Linke et al. picture the essential role of the surgeon for patient care following surgery [1]. They are able to conclude that patient outcome following surgery is improved when surgeons are more than “visiting consultants” on the intensive care wards.

Graf et al. describe the enormous economic burden caused by surgical site infections for the healthcare system [2]. This also applies to infections associated with surgical implants. Thus, morbidity and mortality due to infections, including infections by multi-resistant bacteria, still represent major challenges in all surgical fields and therefore warrant a more thorough and interdisciplinary discussion.

The future of transplantation and the potential role of mesenchymal stem cells and tissue engineering are highlighted by Hilfiker et al. [3], whereas Fändrich reports the current progress in the field of clinical operational tolerance in transplantation medicine [4].

Natural disasters, catastrophes caused by hostile attacks as well as major accidents require professional organisation of surgical emergency care.
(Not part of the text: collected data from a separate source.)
Definition twofas_step (out : list BulkEntry) (i : Z) (s : TwoFasService) : result BulkError (list BulkEntry) :=
  if match ts_token_type s with Some t => negb (eq_ignore_ascii_case t (s2b "TOTP")) | None => false end then Ok out
  else b ← build_entry i (opt_or (ts_issuer s) (ts_name s)) (ts_account s) (ts_secret s) (ts_algorithm s)
             (default 6 (ts_digits s)) (default 30 (ts_period s));
       Ok (out ++ [b]).
Definition twofas_parse (json : list Z) : result BulkError (list BulkEntry) :=
  services ← read_root json;
  out ← try_enumerate twofas_step 0 [] services;
  if bool_decide (out = []) then Err EmptyFile else Ok out.

Definition twofas_item (i : nat) (sc : TwoFasService * list (list Z * option Z)) : ImportItem :=
  let '(s, c) := sc in
  let issuer := opt_or (ts_issuer s) (ts_name s) in
  mkItem (Z.of_nat i) (default (entry_number (Z.of_nat i)) (name_label issuer (ts_account s)))
    (wide_json_entry (default (s2b "TOTP") (ts_token_type s)) issuer (ts_account s) (ts_secret s) (ts_algorithm s)
       (default 6 (ts_digits s)) (default 30 (ts_period s)) (counter_only c)).
Definition twofas_parse_wide (json : list Z) : result BulkError ImportFile :=
  if too_many (json_twofas_count json) then Err TooManyEntries else
  services ← read_root json;
  counters ← json_twofas_counters json;
  let items := imap twofas_item (combine services counters) in
  if bool_decide (items = []) then Err EmptyFile else Ok (mkFile TwoFas items None).

Definition is_json (text : list Z) : bool := starts_with [123] (trim_start text).

Definition parse_any (text : list Z) : result BulkError (list BulkEntry) :=
  if is_json text then
    match aegis_parse text with
    | Ok v => Ok v
    | Err (Encrypted m) => Err (Encrypted m)
    | Err _ => twofas_parse text
    end
  else parse_otpauth_list text.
Fischer et al. describe the progress made in Germany after the Ramstein and Eschede disasters and point to further improvement needed to meet current threats [5]. Willy et al. in this context give an insight into the experience of German military surgeons in Afghanistan [6].
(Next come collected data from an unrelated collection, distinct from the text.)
Definition run_entry (issuer account : list Z) (kind : OtpKind) : ImportEntry :=
  mkEntry (Some issuer) (Some account) (replicate 20 0x5A) Sha1 6 kind.
Definition run_file : ImportFile :=
  mkFile OtpauthList
    [mkItem 0 (s2b "Acme:alice") (Ok (run_entry (s2b "Acme") (s2b "alice") (Totp 30)));
     mkItem 1 (s2b "Acme:bob") (Ok (run_entry (s2b "Acme") (s2b "bob") (Totp 60)));
     mkItem 2 (s2b "bad") (Err BadSecret)] None.
Definition run_target : Target :=
  mkTarget (SOath (YubiKey (Some (5, 7, 1)))) 0 (mkExisting [NOath (s2b "Acme:alice")] 0) true.

Example run_plan_rows :
  (fun r => (r_name r, r_verdict r)) <$> pl_rows (plan run_file run_target) =
  [(Some (NOath (s2b "Acme:alice")), VReplace); (Some (NOath (s2b "60/Acme:bob")), VAdd); (None, VSkip (SUnusable BadSecret))].
Proof. vm_compute. reflexivity. Qed.

Lemma plan_sound_witness :
  let p := plan run_file run_target in
  rows_of run_target (room_limit run_target) (codes_on run_target) (f_items run_file) (pl_rows p) /\
  pl_on_key p = codes_on run_target /\
  (t_store run_target <> Molto2 -> NoDup (omap kept_name (pl_rows p))) /\
  (t_store run_target = Molto2 -> exists n,
     name_slot <$> omap kept_name (pl_rows p) = seqZ (t_first_slot run_target) n /\ (n = 0 \/ t_first_slot run_target + n <= 100)) /\
  (forall c, t_store run_target <> Molto2 -> pl_capacity p = Some c ->
     n_add (counts p) = Z.min (adds (g_rows (planned_rows run_file run_target))) (Z.max 0 (c - pl_on_key p))).
Proof. apply (plan_sound run_file run_target). vm_compute. discriminate. Defined.

(** ** Names read back *)

Lemma contains_byte c s : contains [c] s = false -> Forall (fun x => x <> c) s.
Proof.
  intros Hc. apply Forall_forall. intros x Hx ->. apply in_split in Hx as (a & b & ->).
  assert (contains [c] (a ++ c :: b) = true); [|congruence]. apply contains_spec. by exists a, b.
Qed.

(** What [oath_name] puts after the period prefix reads back as the entry's issuer and account. *)
Definition entry_issuer (e : ImportEntry) : option (list Z) := match e_account e with Some _ => e_issuer e | None => None end.
Definition entry_account (e : ImportEntry) : list Z := default (default [] (e_issuer e)) (e_account e).

Lemma oath_base_reads e base :
  entry_ok e ->
  match e_issuer e, e_account e with
  | Some i, Some a => if contains [58] i then Err AmbiguousName else Ok (i ++ s2b ":" ++ a)
  | Some one, None | None, Some one => if contains [58] one then Err AmbiguousName else Ok one
  | None, None => Err NoName
  end = Ok base ->
  base = stored_name None (entry_issuer e) (entry_account e) /\ base <> [] /\
  match entry_issuer e with
  | Some i => i <> [] /\ Forall (fun c => c <> 58) i
  | None => Forall (fun c => c <> 58) (entry_account e)
  end /\ entry_account e <> [].
Proof.
  intros (_ & _ & _ & Hi & Ha). unfold entry_issuer, entry_account, stored_name.
  destruct (e_issuer e) as [i|], (e_account e) as [a|]; try done.
  - destruct (contains [58] i) eqn:Hc; [done|]. intros [= <-]. apply contains_byte in Hc. change (s2b ":") with [58].
    change (default (default [] (Some i)) (Some a)) with a. rewrite app_nil_l, <- app_assoc.
    split; [done|]. split; [by destruct i|]. split; [split; [by intros ->|done]|by intros ->].
  - destruct (contains [58] i) eqn:Hc; [done|]. intros [= <-]. apply contains_byte in Hc.
    change (default (default [] (Some i)) None) with i. split; [done|]. split; [by intros ->|]. split; [done|by intros ->].
  - destruct (contains [58] a) eqn:Hc; [done|]. intros [= <-]. apply contains_byte in Hc.
    change (default (default [] None) (Some a)) with a. split; [done|]. split; [by intros ->|]. split; [done|by intros ->].
Qed.

Lemma split_period_plain base : looks_like_period_prefix base = false -> split_period base Oath.Totp = (None, base).
Proof.
  unfold looks_like_period_prefix, split_period. destruct (split_once 47 base) as [[head rest]|]; [|done].
  intros Hl. assert (negb (zlen head =? 0) && forallb is_ascii_digit head = false) as Hx; [|by rewrite Hx].
  rewrite <- Hl. f_equal. case_bool_decide as Hh; [by subst|]. destruct (zlen head =? 0) eqn:Hz; [|done].
  bools. by apply zlen_0 in Hz.
Qed.

Definition oath_type (k : OtpKind) : OathType := match k with Totp _ => Oath.Totp | Hotp _ => Oath.Hotp end.

(** The names a plan gives read back. On every family but Nitrokey 3, the
    name an entry is stored under is read by the OATH listing as the entry's
    issuer, account and period, so the codes are computed for the right period: a
    name with no such reading is refused as ambiguous rather than stored. *)
Theorem plan_names_read (e : ImportEntry) (family : OathFamily) (name : list Z) :
  entry_ok e -> match e_kind e with Totp p => is_word 32 p | Hotp _ => True end ->
  family <> Nitrokey3 -> oath_name e family = Ok name ->
  parse_name name (oath_type (e_kind e)) =
    mkParts match e_kind e with Totp p => if p =? 30 then None else Some p | Hotp _ => None end (entry_issuer e) (entry_account e) /\
  match e_kind e with Totp p => totp_period name = p | Hotp _ => True end.
Proof.
  intros He Hw Hf Hname.
  enough (parse_name name (oath_type (e_kind e)) =
    mkParts match e_kind e with Totp p => if p =? 30 then None else Some p | Hotp _ => None end (entry_issuer e) (entry_account e)) as Hp.
  { split; [done|]. destruct (e_kind e) as [p|]; [|done]. unfold totp_period. cbn [oath_type] in Hp. rewrite Hp. cbn [n_period].
    destruct (p =? 30) eqn:H30; bools; [by subst|done]. }
  unfold oath_name in Hname. inv_bind Hname.
  apply (oath_base_reads e) in Hb as (Hbase & Hne & Hparts & Hacc); [|done].
  rewrite (bool_decide_eq_false_2 _ Hf) in Hname. cbn [negb] in Hname. rewrite !andb_true_r in Hname.
  assert (forall period, match split_once 58 a with
    | Some (i, acc) => if negb (zlen i =? 0) && negb (zlen acc =? 0) then mkParts period (Some i) acc else mkParts period None a
    | None => mkParts period None a end = mkParts period (entry_issuer e) (entry_account e)) as Hread.
  { intros period. rewrite Hbase. unfold stored_name. rewrite app_nil_l. by apply split_once_issuer. }
  unfold parse_name. destruct (e_kind e) as [p|c] eqn:Hk; cbn [is_totp oath_type] in *.
  - destruct He as (_ & _ & Hkind & _). rewrite Hk in Hkind. cbn in Hkind. rewrite ?andb_true_r in Hname.
    destruct (p =? 30) eqn:H30; cbn [negb] in Hname.
    + destruct (looks_like_period_prefix a) eqn:Hl; [done|]. injection Hname as <-. rewrite split_period_plain by done. apply Hread.
    + injection Hname as <-. change (s2b "/") with [47]. cbn [app].
      rewrite split_period_stored; [apply Hread| |done]. unfold is_word in Hw. lia.
  - cbn [andb] in Hname. injection Hname as <-. cbn [split_period]. apply Hread.
Qed.

Lemma plan_names_read_witness :
  let e := run_entry (s2b "Acme") (s2b "bob") (Totp 60) in
  parse_name (s2b "60/Acme:bob") (oath_type (e_kind e)) =
    mkParts match e_kind e with Totp p => if p =? 30 then None else Some p | Hotp _ => None end (entry_issuer e) (entry_account e) /\
  match e_kind e with Totp p => totp_period (s2b "60/Acme:bob") = p | Hotp _ => True end.
Proof.
  apply (plan_names_read (run_entry (s2b "Acme") (s2b "bob") (Totp 60)) Solo2 (s2b "60/Acme:bob")); [|by cbn|done|by vm_compute].
  split; [vm_compute; split; discriminate|]. split; [vm_compute; split; discriminate|]. done.
Defined.

(** On a Nitrokey 3 the same entry's name can read back with a period it does
    not have: the reader looks for a period whatever the family. *)
Example nitrokey_name_misread :
  let e := mkEntry None (Some (s2b "60/bob")) (replicate 20 0x5A) Sha1 6 (Totp 30) in
  oath_name e Nitrokey3 = Ok (s2b "60/bob") /\ totp_period (s2b "60/bob") = 60.
Proof. vm_compute. done. Qed.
An exciting meeting is anticipated with each of the four congress days dedicated to one of the four topics mentioned above. Keynote lectures in the morning will depict the clinical problem, followed by reports from the different surgical societies. The status of experimental and clinical research in the respective field as well as the status of modern management structures will form the basis for a plenary discussion at the end of each day. A very serious attempt will here be made to sum up the day with a few statements and recommendations concerning current status and future developments.

The support of Markus Büchler, Editor-in-Chief, Martin Schneider and Thilo Welsch, Assistant Editors, Oliver Rennekampff, Frank Lehner and Christian Müller in the preparation of this congress issue of Langenbeck’s Archives of Surgery is highly appreciated.